§ **Work instructions**
Your job with the data below is to output exactly the lines from the one holding "Build_Store rr tp ex rp (<[k:=v]>" down to the one holding "RemoveResponseFromRequestId k =>", both included, and no others.

§ **Available records**
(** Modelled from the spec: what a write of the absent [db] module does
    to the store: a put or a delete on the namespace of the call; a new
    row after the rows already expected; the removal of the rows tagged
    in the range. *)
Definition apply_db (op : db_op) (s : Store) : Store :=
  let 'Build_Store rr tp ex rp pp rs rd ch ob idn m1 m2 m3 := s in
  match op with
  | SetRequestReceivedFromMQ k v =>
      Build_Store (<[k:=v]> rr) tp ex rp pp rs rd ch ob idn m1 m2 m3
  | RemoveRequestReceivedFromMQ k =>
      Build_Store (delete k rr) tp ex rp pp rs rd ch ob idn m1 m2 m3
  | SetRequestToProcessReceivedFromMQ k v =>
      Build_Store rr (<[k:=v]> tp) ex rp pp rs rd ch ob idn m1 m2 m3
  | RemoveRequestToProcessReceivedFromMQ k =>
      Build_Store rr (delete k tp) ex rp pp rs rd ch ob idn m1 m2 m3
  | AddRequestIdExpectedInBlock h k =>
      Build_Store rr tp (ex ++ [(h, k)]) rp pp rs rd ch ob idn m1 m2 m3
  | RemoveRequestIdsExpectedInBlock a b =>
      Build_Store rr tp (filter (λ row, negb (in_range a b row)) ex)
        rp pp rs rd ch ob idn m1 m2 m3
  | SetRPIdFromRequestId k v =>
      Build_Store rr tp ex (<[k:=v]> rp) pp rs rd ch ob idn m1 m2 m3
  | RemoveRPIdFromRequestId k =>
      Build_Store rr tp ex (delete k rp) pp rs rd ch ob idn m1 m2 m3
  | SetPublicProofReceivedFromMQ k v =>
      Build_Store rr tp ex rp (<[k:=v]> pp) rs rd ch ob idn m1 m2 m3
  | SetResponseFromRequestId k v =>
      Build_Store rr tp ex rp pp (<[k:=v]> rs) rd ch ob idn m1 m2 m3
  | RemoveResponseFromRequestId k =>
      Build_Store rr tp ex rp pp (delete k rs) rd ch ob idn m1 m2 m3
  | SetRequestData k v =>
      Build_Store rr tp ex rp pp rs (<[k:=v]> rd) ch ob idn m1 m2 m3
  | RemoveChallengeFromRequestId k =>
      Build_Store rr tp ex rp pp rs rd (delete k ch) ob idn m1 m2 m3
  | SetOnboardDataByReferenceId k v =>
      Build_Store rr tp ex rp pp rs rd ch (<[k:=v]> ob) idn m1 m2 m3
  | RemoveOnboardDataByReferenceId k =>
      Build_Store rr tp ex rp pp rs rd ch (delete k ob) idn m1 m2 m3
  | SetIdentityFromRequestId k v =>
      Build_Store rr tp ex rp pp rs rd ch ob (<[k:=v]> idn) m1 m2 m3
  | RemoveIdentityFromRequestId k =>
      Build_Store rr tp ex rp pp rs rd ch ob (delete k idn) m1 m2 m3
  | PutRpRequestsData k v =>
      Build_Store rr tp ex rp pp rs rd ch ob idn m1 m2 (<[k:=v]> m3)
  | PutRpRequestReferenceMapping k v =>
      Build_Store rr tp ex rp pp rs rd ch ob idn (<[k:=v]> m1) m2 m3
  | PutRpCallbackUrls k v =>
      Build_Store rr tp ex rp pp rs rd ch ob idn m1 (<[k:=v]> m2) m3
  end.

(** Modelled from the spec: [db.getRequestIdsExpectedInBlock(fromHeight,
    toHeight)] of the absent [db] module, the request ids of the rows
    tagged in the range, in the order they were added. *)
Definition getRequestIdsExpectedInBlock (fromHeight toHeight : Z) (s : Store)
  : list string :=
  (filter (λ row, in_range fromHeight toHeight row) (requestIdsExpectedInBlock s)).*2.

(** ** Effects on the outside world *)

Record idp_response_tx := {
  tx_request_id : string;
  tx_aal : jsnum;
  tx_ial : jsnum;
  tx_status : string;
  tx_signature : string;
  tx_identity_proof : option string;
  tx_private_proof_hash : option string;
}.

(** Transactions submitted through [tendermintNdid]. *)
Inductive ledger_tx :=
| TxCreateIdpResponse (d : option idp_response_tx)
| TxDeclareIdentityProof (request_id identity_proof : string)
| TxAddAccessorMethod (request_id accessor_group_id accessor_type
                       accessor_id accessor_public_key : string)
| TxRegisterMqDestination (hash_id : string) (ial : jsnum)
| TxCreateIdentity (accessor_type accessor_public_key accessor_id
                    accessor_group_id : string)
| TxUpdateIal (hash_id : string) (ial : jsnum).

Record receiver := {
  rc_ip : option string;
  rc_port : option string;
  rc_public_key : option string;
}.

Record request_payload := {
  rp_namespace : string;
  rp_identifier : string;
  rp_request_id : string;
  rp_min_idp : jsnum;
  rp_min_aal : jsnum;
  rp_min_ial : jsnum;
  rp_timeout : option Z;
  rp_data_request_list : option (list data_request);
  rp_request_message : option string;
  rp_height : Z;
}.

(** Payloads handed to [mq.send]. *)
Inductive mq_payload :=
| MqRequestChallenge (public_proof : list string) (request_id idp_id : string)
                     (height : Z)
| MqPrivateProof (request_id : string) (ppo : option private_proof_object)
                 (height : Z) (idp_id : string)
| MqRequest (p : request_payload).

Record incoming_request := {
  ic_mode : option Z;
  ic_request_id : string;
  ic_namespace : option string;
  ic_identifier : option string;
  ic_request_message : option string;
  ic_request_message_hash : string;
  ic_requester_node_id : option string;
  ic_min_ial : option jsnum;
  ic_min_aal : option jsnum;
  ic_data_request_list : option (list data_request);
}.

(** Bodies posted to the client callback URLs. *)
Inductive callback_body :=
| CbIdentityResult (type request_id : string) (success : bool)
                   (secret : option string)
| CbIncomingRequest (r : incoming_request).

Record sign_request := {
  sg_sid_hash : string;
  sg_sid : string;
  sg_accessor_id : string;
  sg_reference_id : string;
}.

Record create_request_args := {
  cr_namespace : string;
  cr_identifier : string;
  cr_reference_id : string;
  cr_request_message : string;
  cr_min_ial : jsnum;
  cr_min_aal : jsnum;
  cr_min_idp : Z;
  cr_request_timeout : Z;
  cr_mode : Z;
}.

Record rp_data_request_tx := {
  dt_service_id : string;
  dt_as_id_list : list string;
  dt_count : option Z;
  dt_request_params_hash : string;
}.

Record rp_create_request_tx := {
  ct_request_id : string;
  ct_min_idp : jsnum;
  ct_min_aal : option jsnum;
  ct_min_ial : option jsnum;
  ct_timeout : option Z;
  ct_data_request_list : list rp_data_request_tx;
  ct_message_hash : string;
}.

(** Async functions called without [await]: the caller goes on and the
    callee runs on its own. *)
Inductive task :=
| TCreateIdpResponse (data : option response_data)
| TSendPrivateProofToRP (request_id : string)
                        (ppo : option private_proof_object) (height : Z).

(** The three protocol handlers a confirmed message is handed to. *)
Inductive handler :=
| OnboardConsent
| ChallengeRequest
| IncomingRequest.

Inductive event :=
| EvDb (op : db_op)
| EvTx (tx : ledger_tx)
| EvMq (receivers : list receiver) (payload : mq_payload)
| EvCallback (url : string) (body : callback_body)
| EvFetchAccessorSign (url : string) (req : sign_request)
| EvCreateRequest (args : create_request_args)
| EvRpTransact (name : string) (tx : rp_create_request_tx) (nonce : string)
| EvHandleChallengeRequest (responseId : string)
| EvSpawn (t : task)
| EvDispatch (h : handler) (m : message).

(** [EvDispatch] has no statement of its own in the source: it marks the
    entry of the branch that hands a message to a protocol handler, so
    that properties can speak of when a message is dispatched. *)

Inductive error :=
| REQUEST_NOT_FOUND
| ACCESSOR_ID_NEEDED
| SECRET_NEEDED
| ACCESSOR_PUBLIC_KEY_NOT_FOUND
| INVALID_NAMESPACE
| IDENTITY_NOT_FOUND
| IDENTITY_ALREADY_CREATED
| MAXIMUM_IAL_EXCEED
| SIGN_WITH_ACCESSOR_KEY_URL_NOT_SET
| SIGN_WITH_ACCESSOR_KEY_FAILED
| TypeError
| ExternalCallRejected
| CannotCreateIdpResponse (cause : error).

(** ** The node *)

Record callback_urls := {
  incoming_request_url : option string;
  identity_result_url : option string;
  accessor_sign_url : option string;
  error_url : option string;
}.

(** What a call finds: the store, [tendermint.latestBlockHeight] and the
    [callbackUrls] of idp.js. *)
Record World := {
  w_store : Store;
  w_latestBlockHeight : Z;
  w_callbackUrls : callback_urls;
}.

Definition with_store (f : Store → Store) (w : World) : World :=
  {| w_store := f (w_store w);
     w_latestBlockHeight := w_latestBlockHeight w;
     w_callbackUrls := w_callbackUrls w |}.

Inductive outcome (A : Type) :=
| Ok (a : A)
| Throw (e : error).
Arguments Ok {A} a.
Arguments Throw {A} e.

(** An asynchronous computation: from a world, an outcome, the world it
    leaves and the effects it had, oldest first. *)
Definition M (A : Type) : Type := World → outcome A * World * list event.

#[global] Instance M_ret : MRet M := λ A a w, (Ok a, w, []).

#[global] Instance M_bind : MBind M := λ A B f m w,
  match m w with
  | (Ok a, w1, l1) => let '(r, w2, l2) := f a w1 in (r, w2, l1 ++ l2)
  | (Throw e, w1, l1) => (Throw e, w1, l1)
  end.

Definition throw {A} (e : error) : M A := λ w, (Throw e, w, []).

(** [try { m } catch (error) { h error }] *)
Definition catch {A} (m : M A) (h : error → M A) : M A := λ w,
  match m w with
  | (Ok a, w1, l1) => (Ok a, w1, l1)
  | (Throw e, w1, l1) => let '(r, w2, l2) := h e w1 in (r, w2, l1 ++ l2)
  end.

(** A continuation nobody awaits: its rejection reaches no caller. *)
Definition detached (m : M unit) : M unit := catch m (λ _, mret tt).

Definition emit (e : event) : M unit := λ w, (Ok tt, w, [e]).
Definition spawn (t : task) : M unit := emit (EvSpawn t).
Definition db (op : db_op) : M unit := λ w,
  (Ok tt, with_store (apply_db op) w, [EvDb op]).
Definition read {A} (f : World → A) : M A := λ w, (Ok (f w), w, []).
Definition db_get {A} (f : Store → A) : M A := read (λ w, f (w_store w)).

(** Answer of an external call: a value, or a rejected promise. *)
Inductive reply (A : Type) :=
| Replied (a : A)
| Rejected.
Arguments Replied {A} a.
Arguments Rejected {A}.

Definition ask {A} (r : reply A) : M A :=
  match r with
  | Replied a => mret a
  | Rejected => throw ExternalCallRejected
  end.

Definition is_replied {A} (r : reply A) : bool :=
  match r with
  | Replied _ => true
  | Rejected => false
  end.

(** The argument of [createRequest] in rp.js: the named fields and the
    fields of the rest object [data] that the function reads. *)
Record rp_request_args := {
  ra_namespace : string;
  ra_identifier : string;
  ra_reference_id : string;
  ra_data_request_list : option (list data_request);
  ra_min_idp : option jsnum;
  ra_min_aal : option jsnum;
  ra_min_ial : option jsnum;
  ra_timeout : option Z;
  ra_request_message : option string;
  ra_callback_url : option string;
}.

§ **Exercise result**
      Build_Store rr tp ex rp (<[k:=v]> pp) rs rd ch ob idn m1 m2 m3
  | SetResponseFromRequestId k v =>
      Build_Store rr tp ex rp pp (<[k:=v]> rs) rd ch ob idn m1 m2 m3
  | RemoveResponseFromRequestId k =>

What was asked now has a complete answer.